Start at the line with "(forall b, bytes_ok b -> length b = size ->" in the records below, stop at the line with "Forall2 fits fs", and return every line in that span exactly, the two end lines included.
# # # # # # #
(* ===== verification/Abi.v ===== *)
(** The layouts of the structures shared with the kernel: for every [repr(C)]
    structure of the crate a table written from the kernel's headers (each field,
    its type and its byte offset), and the proof that the structure the source
    declares has exactly that layout under Rust's [repr(C)] algorithm. *)

From stdpp Require Import base list option numbers.
From Stdlib Require Import ZArith Lia.
From S2P Require Import Prelude Prog Layout Asm Arch Trampoline Fd Vdso Time Misc Wait Events Fs.
From S2P Require Import Process Signal Socket Ptrace Termios Tty.

(** A line of a table: a field of type [fl_type], at byte [fl_off], whose value
    the record [a] holds as [fl_get a]. *)
Record Field (A : Type) := field { fl_off : nat; fl_type : Fld; fl_get : A -> Val }.
Arguments field {A} _ _ _.
Arguments fl_off {A} _.
Arguments fl_type {A} _.
Arguments fl_get {A} _ _.

Definition int_at {A} (o : nat) (ty : Fld) (get : A -> Z) : Field A := field o ty (fun a => VI (get a)).
Definition arr_at {A} (o : nat) (ty : Fld) (get : A -> list Z) : Field A :=
  field o ty (fun a => VA (get a)).

(** The bytes of memory [b] the field occupies. *)
Definition slice {A} (fl : Field A) (b : list Z) : list Z := take (f_size (fl_type fl)) (drop (fl_off fl) b).

(** [A] occupies [size] bytes; writing one puts each field of the table, and no
    other, in little-endian order at its offset; whatever bytes are in memory,
    reading them as an [A] takes each field from there, with its width and
    signedness; and what was written is read back whole. *)
Definition abi (A : Type) `{KStruct A} (size : nat) (table : list (Field A)) : Prop :=
  length table = length (ks_fields (A := A)) /\
  (forall a : A, well_typed a ->
     length (encode a) = size /\ bytes_ok (encode a) /\
     Forall (fun fl => slice fl (encode a) = f_enc (fl_type fl) (fl_get fl a)) table /\
     decode (encode a) = a) /\
  (forall b, bytes_ok b -> length b = size ->
     well_typed (decode b : A) /\
     Forall (fun fl => fl_get fl (decode b) = f_dec (fl_type fl) (slice fl b)) table).

(** The [i]-th field the source declares is the table's [fl]. *)
Definition declares `{KStruct A} (i : nat) (fl : Field A) : Prop :=
  ks_fields !! i = Some (fl_type fl) /\
  offsets ks_packed 0 ks_fields !! i = Some (fl_off fl) /\
  forall a : A, ks_vals a !! i = Some (fl_get fl a).

Fixpoint declares_all `{KStruct A} (i : nat) (table : list (Field A)) : Prop :=
  match table with
  | [] => True
  | fl :: table => declares i fl /\ declares_all (S i) table
  end.

Lemma declares_all_Forall `{KStruct A} i table :
  declares_all i table -> Forall (fun fl => exists j, declares (A := A) j fl) table.
Proof.
  revert i; induction table as [|fl table IH]; intros i Ht; constructor; destruct Ht; eauto.
Qed.

(** ** Where the algorithm puts the [i]-th field *)

Lemma offsets_ge p off fs i o : offsets p off fs !! i = Some o -> (off <= o)%nat.
Proof.
  revert off i; induction fs as [|f fs IH]; intros off [|i] E; simplify_eq/=; [lia|].
  apply IH in E. lia.
Qed.

Lemma enc_go_slice p off fs vs rest i f o v :
  Forall2 fits fs vs -> fs !! i = Some f -> offsets p off fs !! i = Some o -> vs !! i = Some v ->
  take (f_size f) (drop (o - off) (enc_go p off fs vs ++ rest)) = f_enc f v.
Proof.
  intros Hf; revert off i; induction Hf as [|f' v' fs vs Hv Hf IH]; intros off [|i] E1 E2 E3;
    simplify_eq/=; rewrite <- !app_assoc.
  - replace (off + _ - off)%nat with (length (replicate (fld_pad p f off) 0))
      by (rewrite length_replicate; lia).
    rewrite drop_app_length, take_app_length' by (by rewrite f_enc_length). done.
  - pose proof (offsets_ge _ _ _ _ _ E2) as Ho.
    rewrite drop_app_ge by (rewrite length_replicate; lia).
    rewrite drop_app_ge by (rewrite f_enc_length, length_replicate by done; lia).
    rewrite f_enc_length, length_replicate by done.
    rewrite <- (IH _ _ E1 E2 E3). do 2 f_equal. lia.
Qed.

Lemma dec_go_lookup p off fs b i f o :
  fs !! i = Some f -> offsets p off fs !! i = Some o ->
  dec_go p off fs b !! i = Some (f_dec f (take (f_size f) (drop (o - off) b))).
Proof.
  revert off i b; induction fs as [|f' fs IH]; intros off [|i] b E1 E2; simplify_eq/=.
  - do 4 f_equal. lia.
  - pose proof (offsets_ge _ _ _ _ _ E2) as Ho. rewrite (IH _ _ _ E1 E2), !drop_drop.
    do 4 f_equal. lia.
Qed.

Lemma declares_encode `{KStruct A} i fl (a : A) :
  declares i fl -> well_typed a -> slice fl (encode a) = f_enc (fl_type fl) (fl_get fl a).
Proof.
  intros (Et & Eo & Eg) Ha. unfold slice, encode.
  eapply (enc_go_slice _ 0) in Eo; [|exact Ha|exact Et|exact (Eg a)].
  rewrite Nat.sub_0_r in Eo. exact Eo.
Qed.

Lemma declares_decode `{KStruct A} i fl b :
  declares (A := A) i fl -> bytes_ok b -> length b = size_of A ->
  fl_get fl (decode b : A) = f_dec (fl_type fl) (slice fl b).
Proof.
  intros (Et & Eo & Eg) Hb Hl. specialize (Eg (decode b)).
  unfold decode in Eg. rewrite ks_vals_of in Eg by (by apply dec_go_well_typed).
  rewrite (dec_go_lookup _ _ _ _ _ _ _ Et Eo), Nat.sub_0_r in Eg. by simplify_eq.
Qed.

Lemma abi_intro (A : Type) `{KStruct A} size table :
  size_of A = size -> length table = length (ks_fields (A := A)) -> declares_all (A := A) 0 table ->
  abi A size table.
Proof.
  intros <- Hl Ht%declares_all_Forall. split; [done|]. split.
  - intros a Ha. split; [by apply encode_length|]. split; [apply encode_bytes|].
    split; [|by apply decode_encode].
    revert Ht. apply Forall_impl. intros fl [j Hj]. by eapply declares_encode.
  - intros b Hb Hn. split; [by apply decode_well_typed|].
    revert Ht. apply Forall_impl. intros fl [j Hj]. by eapply declares_decode.
Qed.

(** ** The tables *)

Definition Timespec_abi : list (Field Timespec) :=
  [int_at 0 i64 Time.tv_sec; int_at 8 i64 tv_nsec].

Definition Itimerspec_abi : list (Field Itimerspec) :=
  [int_at 0 i64 it_interval_sec; int_at 8 i64 it_interval_nsec; int_at 16 i64 it_value_sec;
   int_at 24 i64 it_value_nsec].

Definition Timeval_abi : list (Field Timeval) :=
  [int_at 0 i64 Wait.tv_sec; int_at 8 i64 tv_usec].

Definition Rusage_abi : list (Field Rusage) :=
  [int_at 0 i64 utime_sec; int_at 8 i64 utime_usec; int_at 16 i64 stime_sec; int_at 24 i64 stime_usec;
   int_at 32 i64 maxrss; int_at 40 i64 ixrss; int_at 48 i64 idrss; int_at 56 i64 isrss; int_at 64 i64 minflt;
   int_at 72 i64 majflt; int_at 80 i64 nswap; int_at 88 i64 inblock; int_at 96 i64 oublock;
   int_at 104 i64 msgsnd; int_at 112 i64 msgrcv; int_at 120 i64 nsignals; int_at 128 i64 nvcsw;
   int_at 136 i64 nivcsw].

Definition Siginfo_abi : list (Field Siginfo) :=
  [int_at 0 i32 si_signo; int_at 4 i32 si_errno; int_at 8 i32 si_code; int_at 12 i32 si_pad0;
   int_at 16 i32 si_pid; int_at 20 u32 si_uid; int_at 24 i32 si_status; arr_at 28 (FArr 1 100) Wait.si_pad].

Definition PollFd_abi : list (Field PollFd) :=
  [int_at 0 i32 pfd_fd; int_at 4 i16 events; int_at 6 i16 revents].

Definition PollTimespec_abi : list (Field PollTimespec) :=
  [int_at 0 i64 pts_sec; int_at 8 i64 pts_nsec].

Definition IoVec_abi : list (Field IoVec) :=
  [int_at 0 u64 iov_base; int_at 8 u64 iov_len].

Definition StatxTimestamp_abi : list (Field StatxTimestamp) :=
  [int_at 0 i64 sxt_sec; int_at 8 u32 sxt_nsec; int_at 12 i32 sxt_reserved].

Definition Statx_abi : list (Field Statx) :=
  [int_at 0 u32 stx_mask; int_at 4 u32 stx_blksize; int_at 8 u64 stx_attributes; int_at 16 u32 stx_nlink;
   int_at 20 u32 stx_uid; int_at 24 u32 stx_gid; int_at 28 u16 stx_mode; int_at 30 u16 stx_spare0;
   int_at 32 u64 stx_ino; int_at 40 u64 stx_size; int_at 48 u64 stx_blocks; int_at 56 u64 stx_attributes_mask;
   int_at 64 i64 stx_atime_sec; int_at 72 u32 stx_atime_nsec; int_at 76 i32 stx_atime_reserved;
   int_at 80 i64 stx_btime_sec; int_at 88 u32 stx_btime_nsec; int_at 92 i32 stx_btime_reserved;
   int_at 96 i64 stx_ctime_sec; int_at 104 u32 stx_ctime_nsec; int_at 108 i32 stx_ctime_reserved;
   int_at 112 i64 stx_mtime_sec; int_at 120 u32 stx_mtime_nsec; int_at 124 i32 stx_mtime_reserved;
   int_at 128 u32 stx_rdev_major; int_at 132 u32 stx_rdev_minor; int_at 136 u32 stx_dev_major;
   int_at 140 u32 stx_dev_minor; int_at 144 u64 stx_mnt_id; int_at 152 u32 stx_dio_mem_align;
   int_at 156 u32 stx_dio_offset_align; arr_at 160 (FArr 8 12) stx_spare3].

Definition Rlimit_abi : list (Field Rlimit) :=
  [int_at 0 u64 rlim_cur; int_at 8 u64 rlim_max].

Definition Sysinfo_abi : list (Field Sysinfo) :=
  [int_at 0 i64 uptime; arr_at 8 (FArr 8 3) loads; int_at 32 u64 totalram; int_at 40 u64 freeram;
   int_at 48 u64 sharedram; int_at 56 u64 bufferram; int_at 64 u64 totalswap; int_at 72 u64 freeswap;
   int_at 80 u16 procs; int_at 82 u16 Misc.si_pad; int_at 88 u64 totalhigh; int_at 96 u64 freehigh;
   int_at 104 u32 mem_unit].

Definition Utsname_abi : list (Field Utsname) :=
  [arr_at 0 (FArr 1 65) sysname; arr_at 65 (FArr 1 65) nodename; arr_at 130 (FArr 1 65) release;
   arr_at 195 (FArr 1 65) version; arr_at 260 (FArr 1 65) machine; arr_at 325 (FArr 1 65) domainname].

Definition RemoteIoVec_abi : list (Field RemoteIoVec) :=
  [int_at 0 u64 riov_base; int_at 8 u64 riov_len].

Definition Clone3Args_abi : list (Field Clone3Args) :=
  [int_at 0 u64 cl_flags; int_at 8 u64 cl_pidfd; int_at 16 u64 cl_child_tid; int_at 24 u64 cl_parent_tid;
   int_at 32 u64 cl_exit_signal; int_at 40 u64 cl_stack; int_at 48 u64 cl_stack_size; int_at 56 u64 cl_tls;
   int_at 64 u64 cl_set_tid; int_at 72 u64 cl_set_tid_size; int_at 80 u64 cl_cgroup].

Definition Redirect_abi : list (Field Redirect) :=
  [int_at 0 i32 oldfd; int_at 4 i32 newfd].

Definition RegSetIoVec_abi : list (Field RegSetIoVec) :=
  [int_at 0 u64 rs_base; int_at 8 u64 rs_len].

Definition GpRegsX86_abi : list (Field GpRegsX86) :=
  [int_at 0 u64 r15; int_at 8 u64 r14; int_at 16 u64 r13; int_at 24 u64 r12; int_at 32 u64 rbp;
   int_at 40 u64 rbx; int_at 48 u64 r11; int_at 56 u64 r10; int_at 64 u64 r9; int_at 72 u64 r8;
   int_at 80 u64 rax; int_at 88 u64 rcx; int_at 96 u64 rdx; int_at 104 u64 rsi; int_at 112 u64 rdi;
   int_at 120 u64 r_orig_rax; int_at 128 u64 rip; int_at 136 u64 r_cs; int_at 144 u64 r_eflags;
   int_at 152 u64 rsp; int_at 160 u64 r_ss; int_at 168 u64 r_fs_base; int_at 176 u64 r_gs_base;
   int_at 184 u64 r_ds; int_at 192 u64 r_es; int_at 200 u64 r_fs; int_at 208 u64 r_gs].

Definition GpRegsA64_abi : list (Field GpRegsA64) :=
  [arr_at 0 (FArr 8 31) a_xs; int_at 248 u64 a_sp; int_at 256 u64 a_pc; int_at 264 u64 a_pstate].

Definition KernelSigaction_abi : list (Field KernelSigaction) :=
  [int_at 0 u64 sa_handler; int_at 8 u64 sa_flags; int_at 16 u64 sa_restorer; int_at 24 u64 sa_mask].

Definition SignalfdSiginfo_abi : list (Field SignalfdSiginfo) :=
  [int_at 0 u32 ssi_signo; int_at 4 i32 ssi_errno; int_at 8 i32 ssi_code; int_at 12 u32 ssi_pid;
   int_at 16 u32 ssi_uid; int_at 20 i32 ssi_fd; int_at 24 u32 ssi_tid; int_at 28 u32 ssi_band;
   int_at 32 u32 ssi_overrun; int_at 36 u32 ssi_trapno; int_at 40 i32 ssi_status; int_at 44 i32 ssi_int;
   int_at 48 u64 ssi_ptr; int_at 56 u64 ssi_utime; int_at 64 u64 ssi_stime; int_at 72 u64 ssi_addr;
   int_at 80 u16 ssi_addr_lsb; int_at 82 u16 ssi_pad2; int_at 84 i32 ssi_syscall; int_at 88 u64 ssi_call_addr;
   int_at 96 u32 ssi_arch; arr_at 100 (FArr 1 28) ssi_pad].

Definition SigqueueInfo_abi : list (Field SigqueueInfo) :=
  [int_at 0 i32 sq_signo; int_at 4 i32 sq_errno; int_at 8 i32 sq_code; int_at 12 i32 sq_pad0;
   int_at 16 i32 sq_pid; int_at 20 u32 sq_uid; int_at 24 u64 sq_value; arr_at 32 (FArr 1 96) sq_pad].

Definition SockAddrIn_abi : list (Field SockAddrIn) :=
  [int_at 0 u16 sin_family; int_at 2 u16 sin_port; arr_at 4 (FArr 1 4) sin_addr; arr_at 8 (FArr 1 8) sin_zero].

Definition SockAddrIn6_abi : list (Field SockAddrIn6) :=
  [int_at 0 u16 sin6_family; int_at 2 u16 sin6_port; int_at 4 u32 sin6_flowinfo; arr_at 8 (FArr 1 16) sin6_addr;
   int_at 24 u32 sin6_scope_id].

Definition Termios_abi : list (Field Termios) :=
  [int_at 0 u32 c_iflag; int_at 4 u32 c_oflag; int_at 8 u32 c_cflag; int_at 12 u32 c_lflag; int_at 16 u8 c_line;
   arr_at 17 (FArr 1 19) c_cc].

Definition Winsize_abi : list (Field Winsize) :=
  [int_at 0 u16 ws_row; int_at 2 u16 ws_col; int_at 4 u16 ws_xpixel; int_at 6 u16 ws_ypixel].

(** The kernel's [__EPOLL_PACKED]: on x86_64 only. *)
Definition EpollEvent_x86_abi : list (Field EpollEvent) := [int_at 0 u32 ep_events; int_at 4 u64 ep_data].

Definition EpollEvent_a64_abi : list (Field EpollEvent) := [int_at 0 u32 ep_events; int_at 8 u64 ep_data].

(** [C37] Every [repr(C)] structure of the crate has the kernel's layout, on both
    targets, [EpollEvent] differing between them: its size, and for each of its
    fields the offset, width and signedness of the tables above, so that writing the
    structure puts that field's value, and no other's, in those bytes, and reading
    memory the kernel has filled takes the field from those bytes; a well-typed value
    written to memory is read back unchanged. *)
Theorem abi_layout :
  abi Timespec 16 Timespec_abi /\ abi Itimerspec 32 Itimerspec_abi /\ abi Timeval 16 Timeval_abi /\
  abi Rusage 144 Rusage_abi /\ abi Siginfo 128 Siginfo_abi /\ abi PollFd 8 PollFd_abi /\
  abi PollTimespec 16 PollTimespec_abi /\ abi IoVec 16 IoVec_abi /\
  abi StatxTimestamp 16 StatxTimestamp_abi /\ abi Statx 256 Statx_abi /\ abi Rlimit 16 Rlimit_abi /\
  abi Sysinfo 112 Sysinfo_abi /\ abi Utsname 390 Utsname_abi /\ abi RemoteIoVec 16 RemoteIoVec_abi /\
  abi Clone3Args 88 Clone3Args_abi /\ abi Redirect 8 Redirect_abi /\ abi RegSetIoVec 16 RegSetIoVec_abi /\
  abi GpRegsX86 216 GpRegsX86_abi /\ abi GpRegsA64 272 GpRegsA64_abi /\
  abi KernelSigaction 32 KernelSigaction_abi /\ abi SignalfdSiginfo 128 SignalfdSiginfo_abi /\
  abi SigqueueInfo 128 SigqueueInfo_abi /\ abi SockAddrIn 16 SockAddrIn_abi /\
  abi SockAddrIn6 28 SockAddrIn6_abi /\ abi Termios 36 Termios_abi /\ abi Winsize 8 Winsize_abi /\
  @abi EpollEvent (@EpollEvent_kstruct X86_64) 12 EpollEvent_x86_abi /\
  @abi EpollEvent (@EpollEvent_kstruct Aarch64) 16 EpollEvent_a64_abi.
Proof. split_and!; apply abi_intro; try (vm_compute; reflexivity); repeat (split; try reflexivity). Qed.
# # # # # # #
### Result
  (forall b, bytes_ok b -> length b = size ->
     well_typed (decode b : A) /\
     Forall (fun fl => fl_get fl (decode b) = f_dec (fl_type fl) (slice fl b)) table).

(** The [i]-th field the source declares is the table's [fl]. *)
Definition declares `{KStruct A} (i : nat) (fl : Field A) : Prop :=
  ks_fields !! i = Some (fl_type fl) /\
  offsets ks_packed 0 ks_fields !! i = Some (fl_off fl) /\
  forall a : A, ks_vals a !! i = Some (fl_get fl a).

Fixpoint declares_all `{KStruct A} (i : nat) (table : list (Field A)) : Prop :=
  match table with
  | [] => True
  | fl :: table => declares i fl /\ declares_all (S i) table
  end.

Lemma declares_all_Forall `{KStruct A} i table :
  declares_all i table -> Forall (fun fl => exists j, declares (A := A) j fl) table.
Proof.
  revert i; induction table as [|fl table IH]; intros i Ht; constructor; destruct Ht; eauto.
Qed.

(** ** Where the algorithm puts the [i]-th field *)

Lemma offsets_ge p off fs i o : offsets p off fs !! i = Some o -> (off <= o)%nat.
Proof.
  revert off i; induction fs as [|f fs IH]; intros off [|i] E; simplify_eq/=; [lia|].
  apply IH in E. lia.
Qed.

Lemma enc_go_slice p off fs vs rest i f o v :
  Forall2 fits fs vs -> fs !! i = Some f -> offsets p off fs !! i = Some o -> vs !! i = Some v ->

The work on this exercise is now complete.